Activity: In the records below, locate the line containing "Definition sha256_digest (s"; output that line and every following line through the last, exactly.

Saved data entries
Definition lower_hex (s : string) (n : Z) : bool :=
  (str_len s =? n) && all_bytes (λ a, is_digit a || in_range 97 102 a) s.
Definition sha256_digest (s : string) : bool :=
  is_some_and (strip_prefix "sha256:" s) (λ s, lower_hex s 64).
Definition identifier (s : string) : bool :=
  negb (s ==? "") && (str_len s <=? 128) && all_bytes identifier_byte s.
Definition workflow_path (s : string) : bool :=
  match strip_prefix ".github/workflows/" s with
  | None => false
  | Some file =>
      negb (file ==? "") && (str_len file <=? 128) && negb (contains_byte "/" file)
      && negb (contains_byte "\" file) && negb ((file ==? ".") || (file ==? ".."))
      && identifier file && (ends_with ".yml" file || ends_with ".yaml" file)
  end.
(** A [BTreeSet] of strings is a [gset]; its iteration order is not observed here. *)
Definition unique (values : list string) : result string (gset string) :=
  let set := list_to_set values in
  if (values ==? []) || (MAX_CELLS <? len values) || negb (Z.of_nat (size set) =? len values)
  then Err "empty, duplicate or oversized selector list" else Ok set.


Section adapter.
Context `{ScalarText}.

Answer:
Definition sha256_digest (s : string) : bool :=
  is_some_and (strip_prefix "sha256:" s) (λ s, lower_hex s 64).
Definition identifier (s : string) : bool :=
  negb (s ==? "") && (str_len s <=? 128) && all_bytes identifier_byte s.
Definition workflow_path (s : string) : bool :=
  match strip_prefix ".github/workflows/" s with
  | None => false
  | Some file =>
      negb (file ==? "") && (str_len file <=? 128) && negb (contains_byte "/" file)
      && negb (contains_byte "\" file) && negb ((file ==? ".") || (file ==? ".."))
      && identifier file && (ends_with ".yml" file || ends_with ".yaml" file)
  end.
(** A [BTreeSet] of strings is a [gset]; its iteration order is not observed here. *)
Definition unique (values : list string) : result string (gset string) :=
  let set := list_to_set values in
  if (values ==? []) || (MAX_CELLS <? len values) || negb (Z.of_nat (size set) =? len values)
  then Err "empty, duplicate or oversized selector list" else Ok set.


Section adapter.
Context `{ScalarText}.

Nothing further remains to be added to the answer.